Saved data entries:
(* ===== verification/SphinxDelivery.v ===== *)
(** Packets and reply blocks over a header, whatever key agreement made it.

    [good_header] is the contract between header creation and its clients: the
    header has the geometry's length, and any payload encrypted under the hop
    keys travels the route.  Forward packets, SURBs, packets made from SURBs and
    the decryption of their payloads are proved against this contract; the NIKE
    and KEM headers discharge it in their own files. *)

From S2P Require Import Prelude Schemes SphinxGeo SphinxCommands SphinxCrypto SphinxPacket SphinxLayers SphinxJourney.
From Stdlib Require Import ZArith Lia.
From stdpp Require Import prelude list strings.

(** The sizes of a geometry fit together, for an element of [elemSize] bytes. *)
Record consistent (elemSize : nat) (g : Geometry) : Prop := {
  cg_routing : RoutingInfoLength g = NrHops g * PerHopRoutingInfoLength g;
  cg_header : HeaderLength g = adLength + elemSize + RoutingInfoLength g + MACLength;
  cg_nextnode : NextNodeHopLength g = nextNodeHopSize;
  cg_tag : 0 < PayloadTagLength g <= PerHopRoutingInfoLength g;
  cg_surb : SURBLength g = HeaderLength g + NodeIDLength + sprpKeyMaterialLength;
}.

Section Randomness.

Context {N : Nike} {K : Kem}.

(** The entropy sources work, and the client key pair is a key pair. *)
Record good_randomness (rnd : @Randomness N K) : Prop := {
  gr_keypair : exists cpriv, rnd_keypair rnd = Ok (nike_Public cpriv, cpriv);
  gr_reader n : exists b, rnd_reader rnd n = Ok b /\ length b = n;
  gr_r n : exists b, rnd_r rnd n = Ok b /\ length b = n;
}.

Lemma skippedRouting_ok rnd g n :
  good_randomness rnd ->
  exists b, skippedRouting rnd g n = Ok b /\ length b = (NrHops g - n) * PerHopRoutingInfoLength g.
Proof.
  intros [_ Hr _]. unfold skippedRouting. case_bool_decide as H; [apply Hr|].
  exists []. split; [done|]. replace (NrHops g - n) with 0 by lia. done.
Qed.

End Randomness.

(** ** Packets from headers *)

Section Assemble.

Context {S : SymPrims} {SL : SymPrimsLaws S}.

(** Assembling a packet appends the layered encryption of tag and payload. *)
Lemma assemblePacket_ok g hdr keys payload :
  0 < PayloadTagLength g <= PerHopRoutingInfoLength g ->
  assemblePacket g hdr keys payload =
  Ok (hdr ++ encryptPayload keys (zeros (PayloadTagLength g) ++ payload)).
Proof.
  intros Ht. unfold assemblePacket. cbv zeta.
  rewrite slice_to_cut, take_zeros by golen. go. go_step (by apply slice_from_app).
  set (b := zeros _ ++ payload). f_equal. rewrite <- (app_nil_r b) at 1.
  rewrite (copy_at_mid hdr b []); [by rewrite app_nil_r|done|by rewrite length_app|].
  apply encryptPayload_length.
Qed.

(** Every payload is the layered encryption of what the hops will decrypt. *)
Lemma encryptPayload_onto (keys : list sprpKey) pl :
  exists b, encryptPayload keys b = pl /\ length b = length pl.
Proof.
  revert pl. induction keys as [|k keys IH]; intros pl; [by exists pl|].
  destruct (SPRPDecrypt_ok (sk_key k) (sk_iv k) pl) as (m & _ & He & Hl).
  destruct (IH m) as (b & Hb & Hlb). exists b. simpl. by rewrite Hb, Hlb.
Qed.

End Assemble.

(** ** The header contract *)

Section Header.

Context {N : Nike} {K : Kem} {S : SymPrims} {SL : SymPrimsLaws S} {Priv : Type}.

Definition wf_sprpKey (k : sprpKey) : Prop :=
  length (sk_key k) = SPRPKeyLength /\ length (sk_iv k) = SPRPIVLength.

(** The commands of the last hop. *)
Definition lastCommands (path : list (@PathHop N K)) : list RoutingCommand :=
  match last path with Some h => Commands h | None => [] end.

Record good_header (g : Geometry) (unwrap : Priv -> bytes -> outcome UnwrapResult)
    (path : list (@PathHop N K)) (sks : list Priv) (hdr : bytes) (keys : list sprpKey) : Prop := {
  gh_length : length hdr = HeaderLength g;
  gh_keys : length keys = length path /\ Forall wf_sprpKey keys;
  gh_travel b out :
    0 < length b -> delivers g (lastCommands path) b out ->
    travel unwrap sks (hdr ++ encryptPayload keys b) = Ok (route path, out);
}.

(** A nested header over the hops' keys and elements fulfils the contract. *)
Lemma nested_good_header {SK} g elemSize ext (linkTail : @hopInfo N K SK -> bytes)
    unwrap name hs h0 blk mac (sks : list Priv) :
  consistent elemSize g ->
  nested g ext linkTail hs blk mac -> head hs = Some h0 ->
  opens g ext linkTail unwrap name hs sks -> valid_path g ext (map h_path hs) ->
  Forall (fun x => length (h_elem x) = elemSize) hs ->
  Forall (fun x => wf_keys (h_key x)) hs -> length mac = MACLength ->
  length blk = RoutingInfoLength g ->
  good_header g unwrap (map h_path hs) sks (v0AD ++ h_elem h0 ++ blk ++ mac)
    (sprpKeys (map h_key hs)).
Proof.
  intros Hg Hn H0 Ho Hv He Hk Hm Hb. split.
  - destruct hs as [|h hs]; [done|]. injection H0 as ->. inversion He; subst.
    rewrite (cg_header _ _ Hg). unfold adLength. golen. simpl. lia.
  - unfold sprpKeys. rewrite !length_map. split; [done|].
    rewrite !List.Forall_map. eapply Forall_impl; [exact Hk|].
    intros h (_ & _ & Hiv & Hp). by split.
  - intros b out Hb0 Hd.
    replace ((v0AD ++ h_elem h0 ++ blk ++ mac) ++ _) with
      (packetOf (h_elem h0) blk mac (encryptPayload (sprpKeys (map h_key hs)) b))
      by (by unfold packetOf; rewrite <- !app_assoc).
    eapply travel_nested; eauto.
    + apply (cg_routing _ _ Hg).
    + apply (cg_nextnode _ _ Hg).
    + intros h Hl. unfold lastCommands in Hd.
      pose proof (fmap_last h_path hs) as Hf. rewrite Hl in Hf.
      change (h_path <$> hs) with (map h_path hs) in Hf. by rewrite Hf in Hd.
Qed.

(** ** Forward packets *)

Context (g : Geometry) (elemSize : nat) (Hg : consistent elemSize g)
        (unwrap : Priv -> bytes -> outcome UnwrapResult)
        (path : list (@PathHop N K)) (sks : list Priv) (hdr : bytes) (keys : list sprpKey)
        (Hh : good_header g unwrap path sks hdr keys).

(** A forward packet reaches the last hop, which gets the sender's payload. *)
Lemma assemblePacket_travels payload :
  hasSURB (lastCommands path) = false ->
  exists pkt, assemblePacket g hdr keys payload = Ok pkt /\
    length pkt = HeaderLength g + PayloadTagLength g + length payload /\
    travel unwrap sks pkt = Ok (route path, payload).
Proof.
  intros Hs. rewrite assemblePacket_ok by apply Hg. eexists. split_and!; [done| |].
  - rewrite length_app, encryptPayload_length, (gh_length _ _ _ _ _ _ Hh). golen.
  - apply (gh_travel _ _ _ _ _ _ Hh).
    + pose proof (cg_tag _ _ Hg). golen.
    + unfold delivers. by rewrite Hs.
Qed.

(** ** Reply blocks *)

Definition keyBlob (k : sprpKey) : bytes := sk_key k ++ sk_iv k.

Lemma undoHops_S n k b :
  undoHops (Datatypes.S n) k b =
  (key ← slice_to k SPRPKeyLength;
   iv ← slice_from k SPRPKeyLength;
   k ← slice_from k sprpKeyMaterialLength;
   b ← (if bool_decide (n = 0)
        then SPRPDecrypt (copy_into (zeros SPRPKeyLength) key) (copy_into (zeros SPRPIVLength) iv) b
        else Ok (SPRPEncrypt (copy_into (zeros SPRPKeyLength) key)
                   (copy_into (zeros SPRPIVLength) iv) b));
   undoHops n k b).
Proof. done. Qed.

(** The decryption loop re-applies the hop encryptions, last hop first, and
    ends with one decryption under the payload key. *)
Lemma undoHops_ok (rkeys : list sprpKey) kp b :
  Forall wf_sprpKey rkeys -> length kp = sprpKeyMaterialLength ->
  undoHops (Datatypes.S (length rkeys)) (concat (map keyBlob rkeys) ++ kp) b =
  SPRPDecrypt (take SPRPKeyLength kp) (drop SPRPKeyLength kp)
    (foldl (fun b k => SPRPEncrypt (sk_key k) (sk_iv k) b) b rkeys).
Proof.
  intros Hk Hkp. revert b. induction Hk as [|k rkeys [Hk1 Hk2] Hk IH]; intros b.
  - cbn [length map concat]. rewrite app_nil_l, undoHops_S.
    unfold sprpKeyMaterialLength, SPRPKeyLength, SPRPIVLength, StreamIVLength in *.
    rewrite slice_to_cut, !slice_from_cut by lia. go.
    rewrite !copy_zeros by golen. rewrite bool_decide_eq_true_2 by done.
    destruct (SPRPDecrypt _ _ _); done.
  - cbn [length map concat foldl]. change (keyBlob k) with (sk_key k ++ sk_iv k).
    rewrite <- !app_assoc, undoHops_S.
    go_step (by apply slice_to_app). go_step (by apply slice_from_app). cbv zeta.
    rewrite copy_zeros, copy_into_prefix by (by rewrite ?length_zeros).
    rewrite app_assoc.
    go_step (apply slice_from_app; golen; unfold sprpKeyMaterialLength; lia).
    rewrite bool_decide_eq_false_2 by done. go. apply IH.
Qed.

Lemma length_keyBlobs (rkeys : list sprpKey) :
  Forall wf_sprpKey rkeys ->
  length (concat (map keyBlob rkeys)) = length rkeys * sprpKeyMaterialLength.
Proof.
  induction 1 as [|k rkeys [H1 H2] _ IH]; [done|]. cbn [map concat length].
  change (keyBlob k) with (sk_key k ++ sk_iv k). by rewrite !length_app, IH, H1, H2.
Qed.

Lemma foldl_reverse_foldr {A B} (f : B -> A -> B) (l : list A) b :
  foldl f b (reverse l) = foldr (fun a b => f b a) b l.
Proof.
  induction l as [|x l IH]; [done|]. rewrite reverse_cons, foldl_app. simpl. by rewrite IH.
Qed.

(** Decrypting a reply that the hops have peeled recovers its payload. *)
Lemma DecryptSURBPayload_ok kp b payload :
  length kp = sprpKeyMaterialLength ->
  encryptPayload keys b = SPRPEncrypt (take SPRPKeyLength kp) (drop SPRPKeyLength kp)
                            (zeros (PayloadTagLength g) ++ payload) ->
  fst (DecryptSURBPayload g b (surbKeys keys kp)) = Ok payload.
Proof.
  intros Hkp He. destruct (gh_keys _ _ _ _ _ _ Hh) as [Hl Hk].
  assert (Hr : Forall wf_sprpKey (reverse keys)) by (by apply Forall_reverse).
  assert (Hlen : length (surbKeys keys kp) = Datatypes.S (length keys) * sprpKeyMaterialLength).
  { unfold surbKeys. fold keyBlob. rewrite length_app, length_keyBlobs, length_reverse, Hkp by done. lia. }
  assert (Hb : length b = PayloadTagLength g + length payload).
  { apply (f_equal length) in He. unfold SPRPEncrypt in He.
    rewrite encryptPayload_length, aez_encrypt_length in He. rewrite He. golen. }
  unfold DecryptSURBPayload. cbv zeta. rewrite Hlen.
  rewrite Nat.div_mul, Nat.Div0.mod_mul by done. cbn [fst].
  rewrite bool_decide_eq_false_2 by lia. rewrite bool_decide_eq_false_2 by lia.
  unfold surbKeys. fold keyBlob. rewrite <- length_reverse, undoHops_ok by done.
  rewrite foldl_reverse_foldr. change (foldr _ b keys) with (encryptPayload keys b).
  rewrite He, SPRPDecrypt_Encrypt. go.
  rewrite slice_to_app by (by rewrite length_zeros). go. rewrite CtIsZero_zeros.
  apply slice_from_app. by rewrite length_zeros.
Qed.

(** Making a packet from a reply block: the block is cut back into header,
    first hop and payload key, and the payload is encrypted under that key. *)
Lemma NewPacketFromSURB_ok id kp payload :
  length id = NodeIDLength -> length kp = sprpKeyMaterialLength ->
  NewPacketFromSURB g (hdr ++ id ++ kp) payload =
  Ok (hdr ++ SPRPEncrypt (take SPRPKeyLength kp) (drop SPRPKeyLength kp)
               (zeros (PayloadTagLength g) ++ payload), id).
Proof.
  intros Hid Hkp. pose proof (gh_length _ _ _ _ _ _ Hh) as Hl. pose proof (cg_tag _ _ Hg) as Ht.
  assert (Hk : SPRPKeyLength <= length kp) by (rewrite Hkp; unfold sprpKeyMaterialLength; lia).
  unfold NewPacketFromSURB. cbv zeta.
  rewrite bool_decide_eq_true_2 by (rewrite (cg_surb _ _ Hg); golen). cbn [negb].
  go_step (by apply slice_to_app). go_step (apply (slice_mid hdr id kp); lia).
  go_step (apply (slice_mid' _ (hdr ++ id) (take SPRPKeyLength kp) (drop SPRPKeyLength kp));
    [by rewrite <- app_assoc, take_drop|golen..]).
  go_step (apply (slice_mid' _ (hdr ++ id ++ take SPRPKeyLength kp) (drop SPRPKeyLength kp) []);
    [by rewrite app_nil_r, <- !app_assoc, take_drop|golen..]).
  rewrite slice_to_cut, take_zeros by golen. go.
  go_step (by apply slice_from_app).
  rewrite !copy_zeros by (golen; unfold sprpKeyMaterialLength in *; lia).
  set (b := zeros _ ++ payload). do 2 f_equal. rewrite <- (app_nil_r b) at 1.
  rewrite (copy_at_mid hdr b []); [by rewrite app_nil_r|done|by rewrite length_app|].
  apply aez_encrypt_length.
Qed.

(** A reply made from the block travels back along the block's path, and its
    creator recovers the payload with the keys it kept. *)
Lemma surb_reply_sized id kp payload :
  length id = NodeIDLength -> length kp = sprpKeyMaterialLength ->
  hasSURB (lastCommands path) = true ->
  exists pkt b,
    NewPacketFromSURB g (hdr ++ id ++ kp) payload = Ok (pkt, id) /\
    travel unwrap sks pkt = Ok (route path, b) /\
    fst (DecryptSURBPayload g b (surbKeys keys kp)) = Ok payload /\
    length pkt = HeaderLength g + PayloadTagLength g + length payload /\
    length b = PayloadTagLength g + length payload.
Proof.
  intros Hid Hkp Hs. rewrite NewPacketFromSURB_ok by done.
  set (pl := SPRPEncrypt _ _ _).
  assert (Hpl : length pl = PayloadTagLength g + length payload).
  { subst pl. unfold SPRPEncrypt. rewrite aez_encrypt_length. golen. }
  destruct (encryptPayload_onto keys pl) as (b & Hb & Hlb). pose proof (cg_tag _ _ Hg).
  exists (hdr ++ pl), b. split_and!; [done| |by apply DecryptSURBPayload_ok| |lia].
  - rewrite <- Hb. apply (gh_travel _ _ _ _ _ _ Hh); [lia|].
    unfold delivers. rewrite Hs. split; [done|lia].
  - rewrite length_app, (gh_length _ _ _ _ _ _ Hh). lia.
Qed.

Lemma surb_reply_travels id kp payload :
  length id = NodeIDLength -> length kp = sprpKeyMaterialLength ->
  hasSURB (lastCommands path) = true ->
  exists pkt b,
    NewPacketFromSURB g (hdr ++ id ++ kp) payload = Ok (pkt, id) /\
    travel unwrap sks pkt = Ok (route path, b) /\
    fst (DecryptSURBPayload g b (surbKeys keys kp)) = Ok payload.
Proof.
  intros Hid Hkp Hs. destruct (surb_reply_sized id kp payload Hid Hkp Hs) as (pkt & b & ? & ? & ? & _). eauto.
Qed.

End Header.

(** ** The constructors of geometries are consistent *)

Lemma nike_geometry_consistent (nike : Nike) user withSURB nrHops g :
  GeometryFromUserForwardPayloadLength nike user withSURB nrHops = Ok g ->
  consistent (@nike_PublicKeySize nike) g /\ NrHops g = nrHops /\
  PacketLength g = HeaderLength g + PayloadTagLength g + ForwardPayloadLength g.
Proof.
  destruct (GeometryFromUserForwardPayloadLength_ok nike user withSURB nrHops)
    as (g' & -> & Hn & Hp & Hri & Hh & Hpk & Hsb & Ht & Hnn & _).
  intros [= <-]. split_and!; [|done..]. split; try done.
  - by rewrite Hri, Hn.
  - rewrite Ht, Hp. cbv [payloadTagLength CommandTagLength NodeIDLength MACLength surbReplyLength
      SURBIDLength]. lia.
Qed.

Lemma kem_geometry_consistent (kem : Kem) user withSURB nrHops g :
  KEMGeometryFromUserForwardPayloadLength kem user withSURB nrHops = Ok g ->
  consistent (@kem_CiphertextSize kem) g /\ NrHops g = nrHops /\
  PacketLength g = HeaderLength g + PayloadTagLength g + ForwardPayloadLength g /\
  @kem_CiphertextSize kem <= PerHopRoutingInfoLength g.
Proof.
  destruct (KEMGeometryFromUserForwardPayloadLength_ok kem user withSURB nrHops)
    as (g' & -> & Hn & Hp & Hri & Hh & Hpk & Hsb & Ht & Hnn & _).
  intros [= <-]. split_and!; [|done..|lia]. split; try done.
  - by rewrite Hri, Hn.
  - rewrite Ht, Hp. cbv [payloadTagLength CommandTagLength NodeIDLength MACLength surbReplyLength
      SURBIDLength]. lia.
Qed.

▶ THE TASK
Copy the lines of the data above exactly as written, beginning with the line containing "From S2P Require" and ending with the line containing "intros [_ Hr", and leave out all other lines.

▶ EXERCISE SOLUTION
From S2P Require Import Prelude Schemes SphinxGeo SphinxCommands SphinxCrypto SphinxPacket SphinxLayers SphinxJourney.
From Stdlib Require Import ZArith Lia.
From stdpp Require Import prelude list strings.

(** The sizes of a geometry fit together, for an element of [elemSize] bytes. *)
Record consistent (elemSize : nat) (g : Geometry) : Prop := {
  cg_routing : RoutingInfoLength g = NrHops g * PerHopRoutingInfoLength g;
  cg_header : HeaderLength g = adLength + elemSize + RoutingInfoLength g + MACLength;
  cg_nextnode : NextNodeHopLength g = nextNodeHopSize;
  cg_tag : 0 < PayloadTagLength g <= PerHopRoutingInfoLength g;
  cg_surb : SURBLength g = HeaderLength g + NodeIDLength + sprpKeyMaterialLength;
}.

Section Randomness.

Context {N : Nike} {K : Kem}.

(** The entropy sources work, and the client key pair is a key pair. *)
Record good_randomness (rnd : @Randomness N K) : Prop := {
  gr_keypair : exists cpriv, rnd_keypair rnd = Ok (nike_Public cpriv, cpriv);
  gr_reader n : exists b, rnd_reader rnd n = Ok b /\ length b = n;
  gr_r n : exists b, rnd_r rnd n = Ok b /\ length b = n;
}.

Lemma skippedRouting_ok rnd g n :
  good_randomness rnd ->
  exists b, skippedRouting rnd g n = Ok b /\ length b = (NrHops g - n) * PerHopRoutingInfoLength g.
Proof.
  intros [_ Hr _]. unfold skippedRouting. case_bool_decide as H; [apply Hr|].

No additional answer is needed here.